Patrick Aubin
Patrick
Aubin
Le contrepoint libéral

Logement social : l’incurie ordinaire du politique !

Le logement social est prétexte à l’abus de pouvoir du politicien en connivence avec des sociétés privées d’HLM à un point inimaginable pour le commun des mortels. Si les offices publics HLM sont moribonds, les sociétés privées HLM prospèrent tellement qu’elles ne publient plus de bilans depuis quelques années. Ce manque de transparence est à relier à leurs ratios bénéfices nets honteusement élevés à rendre jaloux le top du CAC40 !

Et pourtant aucune indignation de la part de politiciens, syndicalistes (salariat/patronat), banquiers… et pour cause, ils grenouillent tous au sein des conseils d’administration de ces ‘’pompes à cash’’. La connivence se retrouve dans les décisions des conseils municipaux sur le logement social : cession à vil prix sans appel d’offres d’appartements ou de terrains qui accroissent le patrimoine des sociétés privées HLM par l’argent du contribuable.

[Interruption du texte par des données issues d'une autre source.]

Lemma accept_all_settled clock runs cancels s s' :
  Forall (λ k, k_Kind k = WorkerCommandRunJob /\ utf8Valid (k_AttemptID k) = true) runs ->
  Forall (λ k, k_Kind k = WorkerCommandCancelAttempt) cancels ->
  AcceptCommands clock (runs ++ cancels) s = (Ok tt, s') ->
  Forall (settled (wdb s')) (runs ++ cancels).
Proof.
  intros Hruns Hcancels Hr%wtx_ok. rewrite imap_app, mfor_app in Hr.
  apply bind_ok in Hr as ([] & s1 & H1 & Hr).
  apply runs_settle in H1; [|apply Forall_forall; intros [i k] Hin;
    apply elem_of_lookup_imap in Hin as (j & x & [= -> ->] & Hx);
    rewrite Forall_forall in Hruns; apply Hruns; by eapply list_elem_of_lookup_2].
  apply cancels_same in Hr as (He & Hd & Hs); [|apply Forall_forall; intros [i k] Hin;
    apply elem_of_lookup_imap in Hin as (j & x & [= -> ->] & Hx);
    rewrite Forall_forall in Hcancels; apply Hcancels; by eapply list_elem_of_lookup_2].
  assert (Hpair : forall (P : WorkerCommand -> Prop) (f : nat -> nat) l,
    Forall (λ ik : nat * WorkerCommand, P ik.2) (imap (λ i c, (f i, c)) l) -> Forall P l).
  { intros P f l Hall. apply Forall_forall. intros x Hx. apply list_elem_of_lookup in Hx as [i Hi].
    rewrite Forall_forall in Hall. apply (Hall (f i, x)). apply elem_of_lookup_imap. by exists i, x. }
  apply Forall_app. split.
  - eapply Forall_impl; [exact (Hpair (settled (wdb s1)) (λ i, i) _ H1)|]. intros k Hk. by eapply settled_same.
  - exact (Hpair (settled (wdb s')) (λ i, length runs + i)%nat _ Hs).
Qed.
End replay.

End WorkerLifecycle.

(** An agent call other than one that acknowledges the sequence. *)
Definition retains (sequence : Z) (c : WorkerCall) : Prop :=
  match c with WCallAcknowledge through => through < sequence | _ => True end.

(** A call that is not the acceptance of commands. *)
Definition quietCall (c : WorkerCall) : Prop := workerCallTyped c /\ WorkerLifecycle.accepts c = false.

Section properties.
Context `{WorkerEnv}.

(** C29: Every call on the worker store, with every outcome, is a run of the
    rules: a command is accepted, started or finished together with its event,
    or nothing happens. *)
Theorem worker_calls_refine (c : WorkerCall) (s : WSt) : workerCallTyped c ->
  rtc wmove (wdb s) (wdb (workerPerform c s).2).
Proof. apply WorkerLifecycle.workerPerform_moves. Qed.

(** C30: In every state the agent can reach, the outbox is in the order of its
    sequences, none of them beyond the last one handed out; and for every
    command the lifecycle events of its attempt still in the outbox are the end
    of accepted, started, finished (or accepted, finished) as far as the
    command's state has come. *)
Theorem worker_streams (s : WSt) : rtc workerStep workerInitial s -> WorkerInv (wdb s).
Proof. apply WorkerLifecycle.worker_reachable_inv. Qed.

(** An accepted command is never lost or changed: it keeps its attempt and
    its content, its state only moves forward, and a cancel request stays. *)
Theorem commands_forward (id : string) (r : CommandRow) (s s' : WSt) :
  commands (wdb s) !! id = Some r -> rtc workerStep s s' ->
  exists r', commands (wdb s') !! id = Some r' /\ rowEvolves r r'.
Proof.
  intros Hr Hs. apply WorkerLifecycle.steps_moves, WorkerLifecycle.wmoves_evolve in Hs. by apply Hs.
Qed.
(* ===== verification/Source.v ===== *)
(** * Preparing the source of an attempt (internal/worker/executor.go)

    The git commands the worker runs in a project directory before it starts a
    job, and what it reports of the directory's state. The repository and the
    git program are parameters. *)

From S2P Require Import Prelude GoLib Ids Domain.

(** A finished git process: its error, if it failed, and what it printed. *)
Record GitRun := { gr_error : option string; gr_output : string; gr_combined : string }.

(** [git dir arguments] in some state of the machine's repositories. *)
Class GitEnv := {
  Repo : Type;
  git : string -> list string -> Repo -> GitRun * Repo;
}.

Section source.
Context `{GitEnv}.

(** Code that reads and changes the repositories. *)
Definition GitAct (A : Type) : Type := Repo -> A * Repo.

Definition gitOutput (workDir : string) (arguments : list string) : GitAct (option string) := λ r,
  let '(run, r') := git workDir arguments r in
  (match gr_error run with Some _ => None | None => Some (TrimSpace (gr_output run)) end, r').

Definition observeGitState (workDir : string) : GitAct (option GitState) := λ r,
  let '(head, r) := gitOutput workDir ["rev-parse"; "HEAD"] r in
  match head with
  | None => (None, r)
  | Some commit =>
      let '(branch, r) := gitOutput workDir ["symbolic-ref"; "--short"; "--quiet"; "HEAD"] r in
      let '(status, r) := gitOutput workDir ["status"; "--porcelain"; "--untracked-files=no"] r in
      (Some {| gs_Commit := commit; gs_Branch := default "" branch;
               gs_Dirty := match status with Some text => negb (text =? "")%string | None => false end |}, r)
  end.

(** The error of a failed fetch or checkout. *)
Definition gitFailure (what : string) (run : GitRun) : option string :=
  e ← gr_error run; Some (what +:+ ": " +:+ e +:+ ": " +:+ TrimSpace (gr_combined run)).

(** Makes the pinned commit present: an error, or none. *)
Definition ensureCommit (workDir : string) (source : Source) : GitAct (option string) := λ r,
  let '(found, r) := gitOutput workDir
    ["rev-parse"; "--quiet"; "--verify"; src_Commit source +:+ "^{commit}"] r in
  match found with
  | Some _ => (None, r)
  | None =>
      if (src_GitURL source =? "")%string
      then (Some ("pinned commit " +:+ src_Commit source +:+ " is not present in the project directory"), r)
      else let '(run, r) := git workDir ["fetch"; src_GitURL source; src_Commit source] r in
           (gitFailure "fetch pinned commit" run, r)
  end.

Definition checkoutCommit (workDir : string) (source : Source) : GitAct (option string) := λ r,
  let '(missing, r) := ensureCommit workDir source r in
  match missing with
  | Some e => (Some e, r)
  | None =>
      let '(run, r) := git workDir ["checkout"; "--detach"; src_Commit source] r in
      (gitFailure "check out pinned commit" run, r)
  end.

(** The observed state, and the error if the source could not be prepared. *)
Definition prepareSource (workDir : string) (source : Source)
    : GitAct (option GitState * option string) := λ r,
  if negb (src_OCIImage source =? "")%string then
    let '(state, r) := observeGitState workDir r in
    (state, Some "OCI image execution is not implemented", r)
  else
    let '(state, r) := observeGitState workDir r in
    if (src_Commit source =? "")%string then (state, None, r)
    else match state with
    | None => (None, Some ("source pins commit " +:+ src_Commit source +:+
                " but the project directory is not a git repository"), r)
    | Some st =>
        if gs_Dirty st then
          (state, Some ("source pins commit " +:+ src_Commit source +:+ " but the project directory has " +:+
            "uncommitted changes; commit or stash them, or submit without a pinned source"), r)
        else
          let '(failed, r) := (if (gs_Commit st =? src_Commit source)%string then (None, r)
                               else checkoutCommit workDir source r) in
          match failed with
          | Some e => (state, Some e, r)
          | None => let '(state, r) := observeGitState workDir r in (state, None, r)
          end
    end.
End source.

(** ** What a successful preparation has done *)

Section prepared.
Context `{GitEnv} (workDir : string) (source : Source).

(** The pinned commit is there, or was fetched. *)
Definition present (r r' : Repo) : Prop :=
  (exists text, gitOutput workDir ["rev-parse"; "--quiet"; "--verify"; src_Commit source +:+ "^{commit}"] r = (Some text, r')) \/
  (src_GitURL source <> "" /\ exists r0 run,
     gitOutput workDir ["rev-parse"; "--quiet"; "--verify"; src_Commit source +:+ "^{commit}"] r = (None, r0) /\
     git workDir ["fetch"; src_GitURL source; src_Commit source] r0 = (run, r') /\ gr_error run = None).

(** The pinned commit is present and was checked out. *)
Definition checkedOut (r r' : Repo) : Prop := exists r0 run,
  present r r0 /\ git workDir ["checkout"; "--detach"; src_Commit source] r0 = (run, r') /\ gr_error run = None.

(** The directory was without uncommitted changes; it was at the pinned commit,
    or that was checked out; and [state] is what git showed of it afterwards. *)
Definition prepared (r : Repo) (state : option GitState) (r' : Repo) : Prop :=
  src_OCIImage source = "" /\ exists st r1 r2,
    observeGitState workDir r = (Some st, r1) /\ gs_Dirty st = false /\
    ((gs_Commit st = src_Commit source /\ r2 = r1) \/ checkedOut r1 r2) /\
    observeGitState workDir r2 = (state, r').

Lemma gitFailure_none what run : gitFailure what run = None -> gr_error run = None.
Proof. unfold gitFailure. by destruct (gr_error run). Qed.

Lemma checkoutCommit_ok r r' : checkoutCommit workDir source r = (None, r') -> checkedOut r r'.
Proof.
  unfold checkoutCommit, ensureCommit. intros Hc.
  destruct (gitOutput workDir ["rev-parse"; "--quiet"; "--verify"; _] r) as [[text|] r0] eqn:Ev.
  - destruct (git workDir ["checkout"; _; _] r0) as [run r1] eqn:Eg. injection Hc as Hf <-.
    exists r0, run. split_and!; [left; by exists text|done|by eapply gitFailure_none].
  - destruct (String.eqb_spec (src_GitURL source) "") as [|Hu]; [done|].
    destruct (git workDir ["fetch"; _; _] r0) as [run r1] eqn:Ef.
    destruct (gitFailure _ run) eqn:Hf; [done|]. apply gitFailure_none in Hf.
    destruct (git workDir ["checkout"; _; _] r1) as [run2 r2] eqn:Eg. injection Hc as Hg <-.
    exists r1, run2. split_and!; [right; split; [done|]; by exists r0, run|done|by eapply gitFailure_none].
Qed.

Lemma prepareSource_ok r state r' : prepareSource workDir source r = (state, None, r') -> src_Commit source <> "" ->
  prepared r state r'.
Proof.
  unfold prepareSource. intros Hp Hc. apply String.eqb_neq in Hc. rewrite Hc in Hp.
  destruct (String.eqb_spec (src_OCIImage source) "") as [Ho|_]; cbn [negb] in Hp; [|by destruct (observeGitState workDir r)].
  split; [done|]. destruct (observeGitState workDir r) as [[st|] r1] eqn:Eo; [|done].
  destruct (gs_Dirty st) eqn:Ed; [done|].
  destruct (String.eqb_spec (gs_Commit st) (src_Commit source)) as [E|_].
  - destruct (observeGitState workDir r1) as [state2 r3] eqn:E2. injection Hp as <- <-. exists st, r1, r1. by split_and!; [..|left|].
  - destruct (checkoutCommit workDir source r1) as [[e|] r2] eqn:Ek; [done|]. apply checkoutCommit_ok in Ek.
    destruct (observeGitState workDir r2) as [state2 r3] eqn:E2. injection Hp as <- <-. exists st, r1, r2. by split_and!; [..|right|].
Qed.

(** A directory with uncommitted changes is looked at, and nothing else. *)
Lemma prepareSource_dirty r st r' : src_OCIImage source = "" -> src_Commit source <> "" ->
  observeGitState workDir r = (Some st, r') -> gs_Dirty st = true ->
  exists e, prepareSource workDir source r = (Some st, Some e, r').
Proof.
  intros Ho Hc Hst Hd. unfold prepareSource. rewrite Ho. apply String.eqb_neq in Hc. rewrite Hc. cbn [String.eqb negb].
  rewrite Hst, Hd. by eexists.
Qed.
End prepared.
Lemma session_lasts_witness : exists name,
  (AuthenticateBrowserSession (t0 + GoTime.Minute) demoSecret
     (perform t0 (CallAuthenticateBrowserSession demoSecret) demoSession.2).2).1 =
  Ok {| ses_TokenID := demoTokenID; ses_TokenName := name; ses_ExpiresAt := t0 + GoTime.Hour |}.
Proof.
  refine (session_lasts t0 (t0 + GoTime.Minute) demoTokenID demoSecret (t0 + GoTime.Hour)
    demoTokenRun.2 demoSession.2 _ demoMinute_year demoExpiry_year _ _ demoSession_run (rtc_once _ _ _)).
  - vm_compute. reflexivity.
  - apply (bool_decide_unpack _). vm_compute. reflexivity.
  - exists t0, (CallAuthenticateBrowserSession demoSecret). split; [|reflexivity].
    split; [apply t0_year|]. split; [exact I|]. split; [reflexivity|exact I].
Defined.

Lemma session_authentication_witness :
  match AuthenticateBrowserSession t0 demoSecret demoSession.2 with
  | (Ok ses, s') => ses_TokenID ses = demoTokenID /\ t0 < ses_ExpiresAt ses
  | (Err e, s') => False
  end.
Proof.
  pose proof (session_authentication t0 demoSecret demoSession.2 session_reachable t0_year) as H.
  assert (Hs : absSessions (db demoSession.2) !! sha256 demoSecret = Some (demoTokenID, t0 + GoTime.Hour))
    by (vm_compute; reflexivity).
  assert (Hok : isOk (AuthenticateBrowserSession t0 demoSecret demoSession.2).1 = true)
    by (vm_compute; reflexivity).
  destruct (AuthenticateBrowserSession t0 demoSecret demoSession.2) as [[ses|e] s']; [|discriminate Hok].
  destruct H as (H1 & H2 & _). split; [|exact H2]. rewrite Hs in H1.
  apply Some_inj, (f_equal fst) in H1. symmetry. exact H1.
Defined.

Lemma session_created_witness : absSessions (db demoSession.2) =
  <[sha256 demoSecret := (demoTokenID, t0 + GoTime.Hour)]>
    (filter (λ ks, t0 < ks.2.2) (absSessions (db demoTokenRun.2))).
Proof.
  exact (proj2 (session_created t0 (t0 + GoTime.Hour) demoTokenID demoSecret demoTokenRun.2 demoSession.2
    tokened_reachable t0_year demoExpiry_year demoSession_run)).
Defined.

Lemma api_token_lasts_witness : exists token,
  (AuthenticateAPIToken t0 demoToken demoTokenRun.2).1 = Ok token /\
  (AuthenticateAPIToken t0 demoSecret demoTokenRun.2).1 <> Ok token.
Proof.
  destruct demoTokenRun as [[token|e] s1] eqn:E.
  - exists token. split.
    + apply (api_token_lasts t0 t0 _ _ demoToken _ _ s1 s1 E (rtc_refl _ _)). reflexivity.
    + intros Hok. apply (api_token_lasts t0 t0 _ _ demoSecret _ _ s1 s1 E (rtc_refl _ _)) in Hok.
      vm_compute in Hok. discriminate Hok.
  - exfalso. assert (Hok : isOk demoTokenRun.1 = true) by (vm_compute; reflexivity).
    rewrite E in Hok. discriminate Hok.
Defined.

Le mécanisme est bien rodé : par la non moins abusive loi de droit positif dite ‘’SRU’’, les maires déduisent de la prétendue ‘’pénalité’’ imposée par l’état, le déficit créé entre les prix arrangés d’achat et de revente du bien immobilier à la société privée HLM. Pour les plus astucieux, ce bien est préempté illégitimement.

« Rien n’est gratuit »

Il n’a intégré le patrimoine de la commune que sur un jeu d’écriture et sous couvert d’une convention municipale (entre communes/EPFL et la société privée HLM) illégale au regard de la liberté des prix et de la concurrence. Opacité et complexité font que personne ne s’interroge vraiment sur ces pratiques de destruction progressive de l’économie.

Outre le paradis fiscal qui leur est offert, des milliards d’euros issus du butin fiscal et du magma législatif transitent par les caisses des sociétés privées HLM au nom du logement social. Malgré les travaux engagés dans ce secteur, le marché de l’immobilier se dégrade. Car une fois de plus, il y a ce que l’on voit, mais il y a surtout ce que l’on ne voit pas, et notamment les effets pervers comme l’expliquait l’économiste Frédéric Bastiat.

Ce que l’on ne voit pas, c’est que rien n’est gratuit. L’arbitraire politique détourne vers le logement social des sommes spoliées à jamais à l’économie libre qui ne demandait qu’à se développer. Seule la spéculation monétaire autour du crédit intéresse les prébendiers qui s’engraissent sur la misère humaine et n’ont aucun scrupule au pillage du peuple : ils seront les derniers impactés. Ces pratiques sont-elles dignes de l’intérêt général ? Non, car en économie, le constat est qu’il n’existe et n’existera que des intérêts particuliers.